27 de noviembre de 2016
Conocer el mundo a través de su futuro: mi experiencia en México.
Por: Daiyana Chaparro
Viajar, conocer otro país, otra cultura, otras personas, otros paisajes y al mismo tiempo tener un propósito, es la mejor propuesta que me han hecho en mucho tiempo. La Asociación Internacional de Estudiantes en Ciencias Económicas y Comerciales (AIESEC en sus siglas en francés) es una organización creada después de la segunda guerra mundial por jóvenes preocupados y temerosos de que un acontecimiento parecido se repitiera. Esta organización nace con el objetivo de conectar el mundo por medio del intercambio de personas, de jóvenes que tendrán la oportunidad de realizar un aporte a los problemas internos de los países visitados.
Hoy AIESEC me dió la oportunidad de viajar por primera vez fuera del país, a México, un país cuya historia, costumbres y gastronomía me causaban ilusión y curiosidad, pero que así mismo me daba temor por la crudeza del conflicto por el que atraviesa actualmente con el narcotráfico. Se trataba de ir a trabajar con niños de las poblaciones más vulnerables de León, Guanajuato. Son niños maltratados, abandonados y que habían conocido lo que un niño nunca debería vivir: la violencia.

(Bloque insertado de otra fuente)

(** ** When the run stops for want of a list *)

Lemma get_tse_list_empty listing (list_all_csv : option (list JP.Target)) :
  (JP.get_tse_list listing list_all_csv).1 = [] ↔
  listing_invalid listing
  ∧ (list_all_csv = Some []
     ∨ (list_all_csv = None ∧ listing_no_rows listing)).
Proof.
  unfold JP.get_tse_list. destruct listing as [res|e]; simpl.
  - destruct (length (JP.drop_duplicates res) <? JP.threshold) eqn:E.
    + apply Nat.ltb_lt in E.
      destruct list_all_csv as [cached|]; simpl.
      * split; [intros ->; auto | intros (_ & [[= ->] | [[=] _]]); done].
      * rewrite drop_duplicates_nil.
        split; [auto | intros (_ & [[=] | [_ ?]]); done].
    + apply Nat.ltb_ge in E. simpl. split.
      * intros Hnil. rewrite Hnil in E. simpl in E. unfold JP.threshold in E. lia.
      * intros [Hlt _]. lia.
  - destruct list_all_csv as [cached|]; simpl.
    + split; [intros ->; auto | intros (_ & [[= ->] | [[=] _]]); done].
    + split; [auto | done].
Qed.

Lemma main_stops_iff_no_list env d :
  JP.returned (JP.main env d) = Ret None ↔
  (JP.get_tse_list (JP.listing env) (JP.list_all_csv d)).1 = [].
Proof.
  destruct (main_cases env d)
    as [[Hnil ->] | [(Hne & _ & ->) | (Hne & _ & st & sig & _ & ->)]]; simpl.
  - done.
  - split; [done | by intros ?].
  - split; [|by intros ?]. by destruct sig as [[|e]|].
Qed.

(** C6, as stated, does not hold.  With a source that yields a single target
    (far below 3800) and no persisted list, the source and the fallback are
    exhausted, yet the run goes on with the undersized list: it builds the
    manifest and dispatches the download.  In the CN module the resolution
    ends in a built-in list when both interfaces raise. *)
Lemma undersized_list_without_cache_is_used :
  let t := JP.mkTarget "1301" "Kyokuyo" "T" in
  let env := JP.mkEnv (Ret [t]) [] (λ _, timing_out) [0] None in
  let d := JP.mkDisk None None in
  (listing_invalid (JP.listing env) ∧ JP.list_all_csv d = None)
  ∧ JP.returned (JP.main env d) = Ret (Some (mkStats 1 0 1))
  ∧ JP.submitted (JP.main env d) = [(0, JP.mkEntry t "pending")]
  ∧ JP.manifest_csv (JP.disk (JP.main env d)) = Some [JP.mkEntry t "failed"]
  ∧ ¬ (∀ env d,
         JP.returned (JP.main env d) = Ret None ↔
         listing_invalid (JP.listing env) ∧ JP.list_all_csv d = None)
  ∧ (CN.get_cn_list 20 None (Raise (Exception "spot_em"))
       (Raise (Exception "info_a"))).1
    = ["600519&貴州茅台"; "000001&平安銀行"].
Proof.
  intros t env d.
  assert (Hinv : listing_invalid (JP.listing env) ∧ JP.list_all_csv d = None).
  { split; [|done]. simpl. unfold JP.threshold. vm_compute. lia. }
  split; [exact Hinv|].
  split; [by vm_compute|]. split; [by vm_compute|]. split; [by vm_compute|].
  split; [|by vm_compute].
  intros H. apply (H env d) in Hinv. vm_compute in Hinv. discriminate Hinv.
Qed.

(** C6, amended.  The JP run stops for want of a list (main returns None; no
    error is raised) exactly when the resolved list is empty: the source
    raised or gave fewer than 3800 targets, and either the persisted list
    exists and is empty, or there is no persisted list and the source gave no
    row at all.  An undersized list with rows is used when no list is
    persisted.  When the run stops this way it has done no manifest work:
    MANIFEST_CSV is as it was, no manifest was built, nothing was submitted
    to the pool, nothing was fetched and nothing persisted.  The CN
    resolution returns its built-in two-entry list when both interfaces
    raise and no cache of the day exists. *)
Theorem run_stops_only_without_list (env : JP.Env) (d : JP.Disk) :
  (JP.returned (JP.main env d) = Ret None ↔
     listing_invalid (JP.listing env)
     ∧ (JP.list_all_csv d = Some []
        ∨ (JP.list_all_csv d = None ∧ listing_no_rows (JP.listing env))))
  ∧ (JP.returned (JP.main env d) = Ret None →
       JP.manifest_csv (JP.disk (JP.main env d)) = JP.manifest_csv d
       ∧ JP.ledger (JP.main env d) = None
       ∧ JP.submitted (JP.main env d) = []
       ∧ JP.nets (JP.main env d) = []
       ∧ JP.persists (JP.main env d) = [])
  ∧ (∀ today e1 e2,
       CN.get_cn_list today None (Raise e1) (Raise e2)
       = (["600519&貴州茅台"; "000001&平安銀行"], None)).
Proof.
  split; [by rewrite main_stops_iff_no_list, get_tse_list_empty|].
  split; [|done].
  rewrite main_stops_iff_no_list. intros Hnil.
  destruct (main_cases env d)
    as [[_ ->] | [(Hne & _) | (Hne & _)]]; done.
Qed.

Lemma run_stops_only_without_list_witness :
  let env := JP.mkEnv (Raise (Exception "No such file")) []
                      (λ _, timing_out) [] None in
  let d := JP.mkDisk None (Some [JP.mkEntry (JP.mkTarget "1301" "Kyokuyo" "T")
                                            "failed"]) in
  JP.manifest_csv (JP.disk (JP.main env d)) = JP.manifest_csv d
  ∧ JP.ledger (JP.main env d) = None
  ∧ JP.submitted (JP.main env d) = []
  ∧ JP.nets (JP.main env d) = []
  ∧ JP.persists (JP.main env d) = [].
Proof.
  intros env d.
  apply (proj1 (proj2 (run_stops_only_without_list env d))).
  reflexivity.
Defined.

(** ** Persisting the manifest *)




(** ** Failures stay with their target *)


(** ** The status domain is kept *)

(** C10.  The manifest of a first run holds only [pending] and [done];
    a merge adds only [pending] and keeps a manifest within the domain
    {pending, done, empty, failed}; a download returns only [done], [empty]
    or [failed]; recording such a result keeps the manifest within the
    domain.  Hence, when the manifest found on disk (if any) is within the
    domain, so are the manifest in memory at the end of the run, the file
    left behind and every manifest written on the way. *)
Theorem status_domain_preserved (env : JP.Env) (d : JP.Disk)
    (Hdisk : ∀ mf, JP.manifest_csv d = Some mf → ledger_ok mf) :
  (∀ listdir df_list,
     Forall (λ e, JP.status e ∈ ["pending"; "done"])
            (JP.build_manifest None listdir df_list).1)
  ∧ (∀ mf df_list, ledger_ok mf → ledger_ok (JP.merge mf df_list))
  ∧ (∀ p idx row s,
       ∃ status s', JP.download_one p idx row s = (Ret (idx, status), s')
                    ∧ status ∈ ["done"; "empty"; "failed"])
  ∧ (∀ st r, ledger_ok (JP.l_mf st) → r.2 ∈ status_domain →
       ledger_ok (JP.l_mf (JP.record st r)))
  ∧ (∀ mf, JP.ledger (JP.main env d) = Some mf → ledger_ok mf)
  ∧ (∀ mf, JP.manifest_csv (JP.disk (JP.main env d)) = Some mf → ledger_ok mf)
  ∧ Forall ledger_ok (JP.persists (JP.main env d)).
Proof.
  split.
  { intros listdir [|t l]; [constructor|]. cbn [JP.build_manifest fst].
    unfold JP.fresh_manifest. apply Forall_fmap, Forall_forall.
    intros x _. simpl. case_bool_decide; in_list. }
  split; [apply merge_ok|].
  split.
  { intros p idx row s.
    destruct (jp_download_one_total p idx row s)
      as ([i status] & s' & Hrun & Hi & Hst). simpl in *. subst i. eauto. }
  split.
  { intros st r Hok Hr. rewrite record_mf. by apply alter_status_ok. }
  pose proof (build_manifest_ok (JP.manifest_csv d) (JP.listdir env)
    (JP.get_tse_list (JP.listing env) (JP.list_all_csv d)).1 Hdisk)
    as [Hmf Hcsv].
  destruct (main_cases env d)
    as [[_ ->] | [(_ & _ & ->) | (_ & _ & st & sig & Hloop & ->)]]; simpl.
  - split; [done|]. split; [done | constructor].
  - split; [by intros mf [= <-]|]. split; [done | constructor].
  - assert (Hst : loop_ok (JP.finally st)).
    { apply finally_ok. change st with (st, sig).1. rewrite <- Hloop.
      apply consume_ok; [split; [done|split; [done|constructor]]|].
      eapply Forall_impl; [apply completed_results|].
      intros x (r & -> & Hr) r' [= <-]. by apply three_in_domain. }
    destruct Hst as (H1 & H2 & H3).
    split; [by intros mf [= <-]|]. done.
Qed.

El reto era grande, la llegada a México y la estancia de dos meses no fue fácil al principio, estar en una casa desconocida, los choques culturales no tardaron en darse. El primero de ellos fue el lenguaje, ¿cómo pedir “sencillo” en un banco mexicano mientras cambias dólares? Fue imposible. El segundo choque no fue tan cultural como social, llegar al hogar donde trabajaríamos con seis jóvenes entre 18 y 21 años de lunes a viernes de 10 am a 8pm, eran niños de los más bajos estratos sociales. Mi trabajo consistía en recoger en el colegio a los más pequeños, niños de 2 a 6 años, ayudar a bañarlos, acompañarlos a comer, asesorarlos en las tareas y cuidarlos mientras jugaban.
El primer día nos dimos cuenta de la inocencia de los más pequeños y de la falta de la misma de los mayores, mientras los primeros nos abrazaban y corrían felices al vernos, los segundos miraban con desconfianza y temor. Con el pasar de los días el cariño fue creciendo y esa casa se volvió nuestra también, fue allí juntos con los niños en donde probamos la inmensidad de la gastronomía mexicana, con las risas de ellos al ver que no soportábamos el picante. Durante este tiempo, hicimos amigos de todo el mundo: mexicanos, suizos, puertorriqueños, chinos, brasileños y colombianos también. En la casa en la que nos alojábamos teníamos una nueva familia, un nuevo papa que nos cuidaba y nos enseñaba su país.
Si la despedida en Colombia fue dura, la de México lo fue aún más, nos despedíamos de nuestra nueva familia. En la casa hogar, los niños se despedían con lágrimas en los ojos preguntando cuando volveríamos y si los recordaríamos, en nuestra nueva casa nuestro padre nos agradecía por cambiar un poco la cotidianidad de la niñez más afectada de su ciudad, y la suya propia, y nuestros amigos ciudadanos del mundo nos prometían seguir en contacto, simplemente no queríamos volver.
Estas experiencias son enriquecedoras para quienes las vivimos, no se vuelve a ser el mismo después de realizar un voluntariado, pero lo más importante es interiorizar por fin la frase que tanto escuchamos “entender al mundo para actuar en el” y es que nosotras entendimos a México a través de su futuro, los niños, y ahora sabemos de primera mano lo que necesita ese país y también el nuestro. Cuando somos jóvenes queremos cambiar el mundo y nos dicen que es imposible, pero en este viaje me di cuenta que cambiar el mundo de una persona es un gran primer paso.